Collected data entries
BEGIN
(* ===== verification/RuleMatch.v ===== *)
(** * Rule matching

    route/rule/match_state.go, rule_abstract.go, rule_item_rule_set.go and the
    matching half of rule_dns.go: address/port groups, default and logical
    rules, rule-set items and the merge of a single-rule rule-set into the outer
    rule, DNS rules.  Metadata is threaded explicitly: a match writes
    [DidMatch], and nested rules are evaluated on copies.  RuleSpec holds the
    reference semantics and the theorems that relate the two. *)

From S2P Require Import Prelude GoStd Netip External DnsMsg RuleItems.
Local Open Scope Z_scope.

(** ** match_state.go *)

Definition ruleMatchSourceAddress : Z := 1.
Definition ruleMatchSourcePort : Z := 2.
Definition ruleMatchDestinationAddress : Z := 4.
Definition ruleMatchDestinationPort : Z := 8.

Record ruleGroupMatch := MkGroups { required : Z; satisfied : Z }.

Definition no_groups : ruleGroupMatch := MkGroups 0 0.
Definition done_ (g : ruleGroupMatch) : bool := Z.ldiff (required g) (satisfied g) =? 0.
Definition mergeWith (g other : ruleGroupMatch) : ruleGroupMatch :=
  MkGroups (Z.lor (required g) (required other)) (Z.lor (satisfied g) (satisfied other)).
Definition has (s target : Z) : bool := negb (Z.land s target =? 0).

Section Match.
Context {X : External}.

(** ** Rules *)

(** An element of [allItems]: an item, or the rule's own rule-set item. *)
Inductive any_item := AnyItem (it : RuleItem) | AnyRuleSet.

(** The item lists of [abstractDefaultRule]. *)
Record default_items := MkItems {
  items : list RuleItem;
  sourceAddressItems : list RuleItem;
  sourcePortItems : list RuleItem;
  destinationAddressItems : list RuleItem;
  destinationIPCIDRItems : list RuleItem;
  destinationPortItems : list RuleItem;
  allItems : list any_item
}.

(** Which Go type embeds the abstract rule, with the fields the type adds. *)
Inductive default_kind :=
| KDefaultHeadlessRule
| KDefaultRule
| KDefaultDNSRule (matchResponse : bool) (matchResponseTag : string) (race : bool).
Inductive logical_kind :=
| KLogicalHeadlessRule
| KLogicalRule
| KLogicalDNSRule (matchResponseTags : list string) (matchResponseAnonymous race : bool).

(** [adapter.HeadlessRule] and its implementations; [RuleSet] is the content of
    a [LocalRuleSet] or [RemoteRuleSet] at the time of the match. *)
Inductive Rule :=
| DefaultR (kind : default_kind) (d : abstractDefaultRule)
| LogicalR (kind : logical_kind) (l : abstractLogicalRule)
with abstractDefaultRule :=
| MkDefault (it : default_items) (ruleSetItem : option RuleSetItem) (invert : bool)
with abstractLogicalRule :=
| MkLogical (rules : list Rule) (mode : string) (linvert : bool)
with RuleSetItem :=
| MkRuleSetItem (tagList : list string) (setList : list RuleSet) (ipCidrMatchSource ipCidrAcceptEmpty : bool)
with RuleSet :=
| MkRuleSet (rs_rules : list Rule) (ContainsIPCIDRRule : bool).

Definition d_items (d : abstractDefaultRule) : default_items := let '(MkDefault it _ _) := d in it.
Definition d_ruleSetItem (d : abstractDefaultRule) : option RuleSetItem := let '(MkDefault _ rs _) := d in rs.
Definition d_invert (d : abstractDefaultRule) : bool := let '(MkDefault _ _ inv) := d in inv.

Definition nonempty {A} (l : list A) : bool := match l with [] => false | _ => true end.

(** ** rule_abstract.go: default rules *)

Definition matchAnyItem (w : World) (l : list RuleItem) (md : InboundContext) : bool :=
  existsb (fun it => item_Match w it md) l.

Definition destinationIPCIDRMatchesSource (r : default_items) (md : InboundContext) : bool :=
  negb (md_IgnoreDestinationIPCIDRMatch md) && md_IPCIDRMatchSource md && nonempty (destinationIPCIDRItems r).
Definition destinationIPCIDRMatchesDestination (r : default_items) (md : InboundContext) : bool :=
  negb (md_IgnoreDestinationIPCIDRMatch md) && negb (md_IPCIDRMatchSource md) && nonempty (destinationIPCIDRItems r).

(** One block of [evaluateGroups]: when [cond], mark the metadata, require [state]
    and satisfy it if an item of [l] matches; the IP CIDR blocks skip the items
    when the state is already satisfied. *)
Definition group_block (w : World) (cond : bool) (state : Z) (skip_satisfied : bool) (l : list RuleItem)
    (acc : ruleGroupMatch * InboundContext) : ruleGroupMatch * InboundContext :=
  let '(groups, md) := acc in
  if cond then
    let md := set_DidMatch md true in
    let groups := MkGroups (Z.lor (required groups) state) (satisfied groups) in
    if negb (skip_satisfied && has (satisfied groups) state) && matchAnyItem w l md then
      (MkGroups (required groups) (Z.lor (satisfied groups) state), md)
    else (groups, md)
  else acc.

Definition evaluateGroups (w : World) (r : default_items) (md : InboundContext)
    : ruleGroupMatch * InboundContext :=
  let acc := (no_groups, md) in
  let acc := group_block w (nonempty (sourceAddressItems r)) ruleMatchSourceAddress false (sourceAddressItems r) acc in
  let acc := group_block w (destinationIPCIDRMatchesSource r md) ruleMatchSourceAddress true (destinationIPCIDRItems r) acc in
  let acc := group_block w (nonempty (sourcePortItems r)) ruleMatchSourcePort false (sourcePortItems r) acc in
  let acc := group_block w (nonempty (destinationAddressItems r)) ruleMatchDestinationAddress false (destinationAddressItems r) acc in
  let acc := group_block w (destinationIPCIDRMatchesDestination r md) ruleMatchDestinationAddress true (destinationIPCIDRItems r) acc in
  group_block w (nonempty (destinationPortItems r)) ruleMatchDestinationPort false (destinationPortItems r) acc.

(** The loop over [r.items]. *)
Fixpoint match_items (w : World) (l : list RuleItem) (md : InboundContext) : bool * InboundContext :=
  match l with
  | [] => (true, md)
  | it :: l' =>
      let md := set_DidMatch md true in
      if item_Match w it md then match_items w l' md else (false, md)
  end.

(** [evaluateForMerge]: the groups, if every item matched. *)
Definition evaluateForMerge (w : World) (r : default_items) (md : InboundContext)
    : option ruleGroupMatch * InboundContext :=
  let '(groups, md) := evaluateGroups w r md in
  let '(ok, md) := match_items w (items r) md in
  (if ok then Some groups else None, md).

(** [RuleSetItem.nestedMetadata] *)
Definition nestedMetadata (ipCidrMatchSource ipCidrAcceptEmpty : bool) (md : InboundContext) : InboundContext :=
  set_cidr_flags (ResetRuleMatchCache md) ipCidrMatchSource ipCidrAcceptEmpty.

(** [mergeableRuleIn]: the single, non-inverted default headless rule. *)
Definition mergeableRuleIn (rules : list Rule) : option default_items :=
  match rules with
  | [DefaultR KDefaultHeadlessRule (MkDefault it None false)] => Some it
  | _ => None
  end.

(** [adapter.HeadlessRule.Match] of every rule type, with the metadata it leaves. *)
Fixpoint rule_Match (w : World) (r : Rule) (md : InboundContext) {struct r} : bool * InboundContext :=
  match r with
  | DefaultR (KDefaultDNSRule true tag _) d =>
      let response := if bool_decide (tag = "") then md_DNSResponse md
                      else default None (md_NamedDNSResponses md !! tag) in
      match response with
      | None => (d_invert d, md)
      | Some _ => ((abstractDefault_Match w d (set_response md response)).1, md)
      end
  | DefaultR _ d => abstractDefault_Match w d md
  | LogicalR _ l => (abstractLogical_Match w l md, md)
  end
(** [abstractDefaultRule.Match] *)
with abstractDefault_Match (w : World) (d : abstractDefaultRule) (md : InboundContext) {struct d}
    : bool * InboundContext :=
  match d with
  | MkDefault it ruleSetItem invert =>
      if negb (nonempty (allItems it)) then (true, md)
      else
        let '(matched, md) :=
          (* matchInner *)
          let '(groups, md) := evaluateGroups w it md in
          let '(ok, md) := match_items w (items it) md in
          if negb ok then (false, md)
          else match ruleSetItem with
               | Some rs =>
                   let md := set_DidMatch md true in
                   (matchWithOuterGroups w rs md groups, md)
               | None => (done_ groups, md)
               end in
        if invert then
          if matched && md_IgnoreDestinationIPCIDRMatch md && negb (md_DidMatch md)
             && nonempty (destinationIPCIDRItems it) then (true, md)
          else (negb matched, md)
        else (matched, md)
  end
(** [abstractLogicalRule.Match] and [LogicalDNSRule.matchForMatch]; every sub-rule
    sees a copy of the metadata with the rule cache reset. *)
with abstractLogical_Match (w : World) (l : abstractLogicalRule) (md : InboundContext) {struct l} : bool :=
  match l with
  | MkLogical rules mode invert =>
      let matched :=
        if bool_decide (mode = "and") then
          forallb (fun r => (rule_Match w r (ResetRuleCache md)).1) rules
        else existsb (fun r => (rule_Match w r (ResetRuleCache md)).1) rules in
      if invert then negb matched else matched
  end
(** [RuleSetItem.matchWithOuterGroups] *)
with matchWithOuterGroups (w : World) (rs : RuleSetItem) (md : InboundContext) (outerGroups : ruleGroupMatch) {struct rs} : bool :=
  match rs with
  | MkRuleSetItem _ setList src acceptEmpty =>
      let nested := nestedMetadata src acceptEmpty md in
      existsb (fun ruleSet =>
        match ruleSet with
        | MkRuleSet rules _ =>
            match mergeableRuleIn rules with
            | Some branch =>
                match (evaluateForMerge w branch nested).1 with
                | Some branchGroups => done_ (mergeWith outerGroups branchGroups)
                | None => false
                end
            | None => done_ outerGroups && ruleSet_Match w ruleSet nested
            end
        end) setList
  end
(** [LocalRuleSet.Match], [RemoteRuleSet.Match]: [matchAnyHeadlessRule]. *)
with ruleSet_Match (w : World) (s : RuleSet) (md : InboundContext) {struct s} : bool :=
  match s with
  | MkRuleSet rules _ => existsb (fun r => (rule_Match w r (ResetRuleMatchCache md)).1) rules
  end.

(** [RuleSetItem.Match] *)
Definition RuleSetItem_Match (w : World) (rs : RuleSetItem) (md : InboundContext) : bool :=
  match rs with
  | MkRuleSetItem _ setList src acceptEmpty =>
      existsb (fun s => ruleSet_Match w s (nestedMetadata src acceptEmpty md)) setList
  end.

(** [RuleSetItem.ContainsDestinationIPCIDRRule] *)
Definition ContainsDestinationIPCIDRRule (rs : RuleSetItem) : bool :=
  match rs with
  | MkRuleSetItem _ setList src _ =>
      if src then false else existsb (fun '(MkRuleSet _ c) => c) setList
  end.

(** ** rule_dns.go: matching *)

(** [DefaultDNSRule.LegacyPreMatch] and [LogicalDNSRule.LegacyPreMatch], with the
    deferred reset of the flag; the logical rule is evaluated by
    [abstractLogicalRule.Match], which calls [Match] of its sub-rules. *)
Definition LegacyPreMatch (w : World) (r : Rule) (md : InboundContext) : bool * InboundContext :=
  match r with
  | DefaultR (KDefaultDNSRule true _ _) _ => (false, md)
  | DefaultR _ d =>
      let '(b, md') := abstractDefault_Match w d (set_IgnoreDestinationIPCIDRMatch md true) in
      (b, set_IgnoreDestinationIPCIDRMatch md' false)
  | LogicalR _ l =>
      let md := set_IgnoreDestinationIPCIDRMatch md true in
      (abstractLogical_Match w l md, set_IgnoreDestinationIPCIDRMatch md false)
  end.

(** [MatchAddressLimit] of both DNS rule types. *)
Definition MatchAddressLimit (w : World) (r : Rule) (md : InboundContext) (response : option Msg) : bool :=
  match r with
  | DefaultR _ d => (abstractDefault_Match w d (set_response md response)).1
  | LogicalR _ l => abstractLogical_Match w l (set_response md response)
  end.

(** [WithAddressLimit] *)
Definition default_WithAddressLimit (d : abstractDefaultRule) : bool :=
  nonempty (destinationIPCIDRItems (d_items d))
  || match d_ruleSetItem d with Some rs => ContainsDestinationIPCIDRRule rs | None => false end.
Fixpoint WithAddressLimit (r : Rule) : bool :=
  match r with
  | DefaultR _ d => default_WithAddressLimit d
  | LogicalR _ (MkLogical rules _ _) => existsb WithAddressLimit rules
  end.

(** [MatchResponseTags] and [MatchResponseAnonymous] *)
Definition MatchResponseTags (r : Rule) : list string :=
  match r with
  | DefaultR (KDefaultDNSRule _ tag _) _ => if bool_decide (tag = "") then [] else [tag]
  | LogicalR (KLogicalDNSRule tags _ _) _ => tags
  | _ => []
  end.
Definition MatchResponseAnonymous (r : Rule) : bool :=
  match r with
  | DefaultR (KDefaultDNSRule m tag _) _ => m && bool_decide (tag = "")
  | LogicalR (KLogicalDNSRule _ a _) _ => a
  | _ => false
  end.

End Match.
END
BEGIN
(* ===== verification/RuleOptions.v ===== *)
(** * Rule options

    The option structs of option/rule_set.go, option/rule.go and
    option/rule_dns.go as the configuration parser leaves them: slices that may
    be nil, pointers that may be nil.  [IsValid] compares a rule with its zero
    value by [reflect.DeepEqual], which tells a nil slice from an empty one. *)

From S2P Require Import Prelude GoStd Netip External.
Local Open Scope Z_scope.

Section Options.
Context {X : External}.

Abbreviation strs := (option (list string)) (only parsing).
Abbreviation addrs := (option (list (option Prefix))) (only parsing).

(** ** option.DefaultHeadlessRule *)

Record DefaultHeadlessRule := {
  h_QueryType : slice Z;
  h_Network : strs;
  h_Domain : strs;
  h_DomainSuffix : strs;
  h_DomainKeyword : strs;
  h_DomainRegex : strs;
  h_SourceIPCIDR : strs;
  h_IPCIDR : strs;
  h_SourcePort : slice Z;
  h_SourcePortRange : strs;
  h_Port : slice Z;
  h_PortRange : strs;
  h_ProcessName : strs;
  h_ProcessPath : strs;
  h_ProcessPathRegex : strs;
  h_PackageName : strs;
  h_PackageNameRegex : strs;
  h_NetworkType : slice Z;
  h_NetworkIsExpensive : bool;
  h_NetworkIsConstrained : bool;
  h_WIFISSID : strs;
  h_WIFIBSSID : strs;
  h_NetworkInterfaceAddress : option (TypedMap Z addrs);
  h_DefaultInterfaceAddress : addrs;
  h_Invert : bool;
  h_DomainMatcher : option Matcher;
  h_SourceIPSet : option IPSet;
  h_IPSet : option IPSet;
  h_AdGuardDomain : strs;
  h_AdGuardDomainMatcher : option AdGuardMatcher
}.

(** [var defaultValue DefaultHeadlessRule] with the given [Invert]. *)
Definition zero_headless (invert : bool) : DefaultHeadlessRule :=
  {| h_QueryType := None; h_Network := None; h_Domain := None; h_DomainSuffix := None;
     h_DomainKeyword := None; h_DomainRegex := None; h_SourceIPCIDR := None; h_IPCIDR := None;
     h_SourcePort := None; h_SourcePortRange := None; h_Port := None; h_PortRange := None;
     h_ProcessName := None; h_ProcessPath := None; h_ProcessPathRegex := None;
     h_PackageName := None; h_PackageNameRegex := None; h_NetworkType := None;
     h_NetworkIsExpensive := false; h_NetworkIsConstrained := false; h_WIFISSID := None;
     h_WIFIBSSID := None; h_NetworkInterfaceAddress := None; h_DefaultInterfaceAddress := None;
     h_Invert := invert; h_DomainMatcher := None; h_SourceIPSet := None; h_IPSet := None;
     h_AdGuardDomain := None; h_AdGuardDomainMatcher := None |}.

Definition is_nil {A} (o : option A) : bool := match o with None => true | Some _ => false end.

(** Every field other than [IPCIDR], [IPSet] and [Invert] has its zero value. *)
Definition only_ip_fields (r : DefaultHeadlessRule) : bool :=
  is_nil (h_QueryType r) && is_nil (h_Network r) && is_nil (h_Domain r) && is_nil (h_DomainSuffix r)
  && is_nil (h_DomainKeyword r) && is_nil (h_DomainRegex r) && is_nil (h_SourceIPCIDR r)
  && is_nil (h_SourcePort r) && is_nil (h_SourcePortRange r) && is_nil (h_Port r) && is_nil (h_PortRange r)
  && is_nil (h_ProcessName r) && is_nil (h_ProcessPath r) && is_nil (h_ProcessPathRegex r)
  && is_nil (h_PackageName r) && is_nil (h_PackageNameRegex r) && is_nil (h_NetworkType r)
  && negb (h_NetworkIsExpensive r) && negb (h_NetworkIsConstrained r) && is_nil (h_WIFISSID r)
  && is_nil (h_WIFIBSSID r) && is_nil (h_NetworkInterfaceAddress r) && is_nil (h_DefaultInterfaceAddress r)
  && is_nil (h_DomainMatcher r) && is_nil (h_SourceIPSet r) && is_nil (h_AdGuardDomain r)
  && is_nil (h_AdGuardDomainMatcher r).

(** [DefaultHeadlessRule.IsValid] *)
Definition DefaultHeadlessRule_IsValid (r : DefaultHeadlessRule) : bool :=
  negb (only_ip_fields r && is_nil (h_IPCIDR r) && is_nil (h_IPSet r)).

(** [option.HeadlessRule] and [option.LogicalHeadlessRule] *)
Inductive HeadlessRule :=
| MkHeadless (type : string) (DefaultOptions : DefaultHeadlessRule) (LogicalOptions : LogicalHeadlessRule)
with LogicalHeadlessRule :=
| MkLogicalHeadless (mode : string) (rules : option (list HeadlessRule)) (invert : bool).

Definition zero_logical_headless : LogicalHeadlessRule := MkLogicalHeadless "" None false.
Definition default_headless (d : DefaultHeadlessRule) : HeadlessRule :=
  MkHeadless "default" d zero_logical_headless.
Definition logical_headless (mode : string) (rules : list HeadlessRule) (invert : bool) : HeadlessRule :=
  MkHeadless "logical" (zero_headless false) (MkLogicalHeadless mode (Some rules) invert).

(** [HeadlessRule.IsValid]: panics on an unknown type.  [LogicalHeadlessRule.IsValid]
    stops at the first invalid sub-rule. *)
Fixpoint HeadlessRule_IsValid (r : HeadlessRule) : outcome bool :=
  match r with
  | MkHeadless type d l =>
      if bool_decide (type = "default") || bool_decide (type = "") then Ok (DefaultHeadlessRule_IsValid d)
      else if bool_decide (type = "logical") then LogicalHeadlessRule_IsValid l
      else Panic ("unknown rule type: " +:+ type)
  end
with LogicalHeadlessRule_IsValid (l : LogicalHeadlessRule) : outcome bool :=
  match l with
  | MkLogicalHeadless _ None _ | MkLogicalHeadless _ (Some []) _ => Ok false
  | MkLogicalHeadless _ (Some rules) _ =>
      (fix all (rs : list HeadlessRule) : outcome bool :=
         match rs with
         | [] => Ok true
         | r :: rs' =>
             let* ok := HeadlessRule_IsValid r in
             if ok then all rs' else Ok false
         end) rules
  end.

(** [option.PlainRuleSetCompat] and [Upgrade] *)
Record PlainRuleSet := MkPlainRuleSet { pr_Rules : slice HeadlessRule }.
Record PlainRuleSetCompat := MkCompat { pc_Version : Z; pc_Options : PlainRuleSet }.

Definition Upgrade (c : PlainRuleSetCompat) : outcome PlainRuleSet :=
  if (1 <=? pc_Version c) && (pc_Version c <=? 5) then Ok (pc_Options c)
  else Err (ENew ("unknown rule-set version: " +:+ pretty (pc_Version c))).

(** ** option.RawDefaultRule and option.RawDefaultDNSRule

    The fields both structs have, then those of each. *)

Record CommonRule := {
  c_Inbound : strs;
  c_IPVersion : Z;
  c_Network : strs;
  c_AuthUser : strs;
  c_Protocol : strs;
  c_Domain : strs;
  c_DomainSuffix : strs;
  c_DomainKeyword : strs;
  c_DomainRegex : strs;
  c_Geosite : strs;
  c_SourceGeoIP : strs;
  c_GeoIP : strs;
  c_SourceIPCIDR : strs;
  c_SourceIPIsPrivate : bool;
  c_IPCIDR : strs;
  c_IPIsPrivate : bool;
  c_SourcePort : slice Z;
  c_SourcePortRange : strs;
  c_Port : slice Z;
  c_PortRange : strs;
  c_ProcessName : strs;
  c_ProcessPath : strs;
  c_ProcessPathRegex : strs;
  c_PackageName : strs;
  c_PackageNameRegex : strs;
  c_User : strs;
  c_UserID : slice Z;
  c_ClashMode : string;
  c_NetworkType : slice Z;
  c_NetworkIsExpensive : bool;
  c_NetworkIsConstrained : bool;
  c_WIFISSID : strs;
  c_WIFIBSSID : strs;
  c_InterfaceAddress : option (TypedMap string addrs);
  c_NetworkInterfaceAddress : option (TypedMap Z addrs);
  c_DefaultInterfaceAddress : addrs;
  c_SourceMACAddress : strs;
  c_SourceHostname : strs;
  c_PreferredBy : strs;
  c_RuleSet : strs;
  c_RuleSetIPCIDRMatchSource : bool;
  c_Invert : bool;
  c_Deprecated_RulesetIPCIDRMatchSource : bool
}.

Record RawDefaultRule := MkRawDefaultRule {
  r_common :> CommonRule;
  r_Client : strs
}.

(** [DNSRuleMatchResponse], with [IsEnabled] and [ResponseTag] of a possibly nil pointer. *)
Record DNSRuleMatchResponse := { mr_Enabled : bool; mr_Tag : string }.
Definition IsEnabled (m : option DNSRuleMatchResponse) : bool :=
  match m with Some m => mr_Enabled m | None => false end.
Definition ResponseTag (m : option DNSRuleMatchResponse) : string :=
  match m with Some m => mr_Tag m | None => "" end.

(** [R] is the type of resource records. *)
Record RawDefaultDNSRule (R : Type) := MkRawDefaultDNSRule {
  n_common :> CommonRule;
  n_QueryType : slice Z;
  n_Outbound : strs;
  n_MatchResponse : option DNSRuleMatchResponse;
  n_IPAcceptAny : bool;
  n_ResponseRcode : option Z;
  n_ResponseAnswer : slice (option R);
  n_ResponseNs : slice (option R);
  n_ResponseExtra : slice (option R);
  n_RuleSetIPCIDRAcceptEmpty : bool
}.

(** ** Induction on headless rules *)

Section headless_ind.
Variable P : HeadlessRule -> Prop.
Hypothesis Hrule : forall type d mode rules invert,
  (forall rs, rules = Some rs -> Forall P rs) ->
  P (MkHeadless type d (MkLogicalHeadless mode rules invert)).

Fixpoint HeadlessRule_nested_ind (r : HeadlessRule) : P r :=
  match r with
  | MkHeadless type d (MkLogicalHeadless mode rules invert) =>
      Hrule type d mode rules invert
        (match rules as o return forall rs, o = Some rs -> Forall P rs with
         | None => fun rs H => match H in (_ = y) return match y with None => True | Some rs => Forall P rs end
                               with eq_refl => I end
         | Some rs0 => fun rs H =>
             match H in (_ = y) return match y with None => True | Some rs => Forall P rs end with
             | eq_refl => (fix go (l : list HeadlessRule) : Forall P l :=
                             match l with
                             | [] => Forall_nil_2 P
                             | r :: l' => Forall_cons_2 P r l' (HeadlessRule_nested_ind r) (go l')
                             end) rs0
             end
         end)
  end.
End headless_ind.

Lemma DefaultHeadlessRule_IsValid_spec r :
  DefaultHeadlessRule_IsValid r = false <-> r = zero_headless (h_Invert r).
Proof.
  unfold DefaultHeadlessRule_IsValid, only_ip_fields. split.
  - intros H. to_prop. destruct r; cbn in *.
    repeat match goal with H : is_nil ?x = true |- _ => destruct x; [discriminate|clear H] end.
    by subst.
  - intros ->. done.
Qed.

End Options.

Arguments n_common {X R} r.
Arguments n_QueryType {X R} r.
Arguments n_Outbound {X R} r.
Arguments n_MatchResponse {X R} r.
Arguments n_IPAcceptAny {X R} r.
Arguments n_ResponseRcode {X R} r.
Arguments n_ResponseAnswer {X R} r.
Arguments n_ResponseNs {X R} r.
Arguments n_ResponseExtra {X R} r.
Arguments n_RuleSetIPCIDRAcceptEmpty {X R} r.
END
* Your task *
Please filter the data down to the lines containing the word "RemoteRuleSet".

* Task response *
    a [LocalRuleSet] or [RemoteRuleSet] at the time of the match. *)
(** [LocalRuleSet.Match], [RemoteRuleSet.Match]: [matchAnyHeadlessRule]. *)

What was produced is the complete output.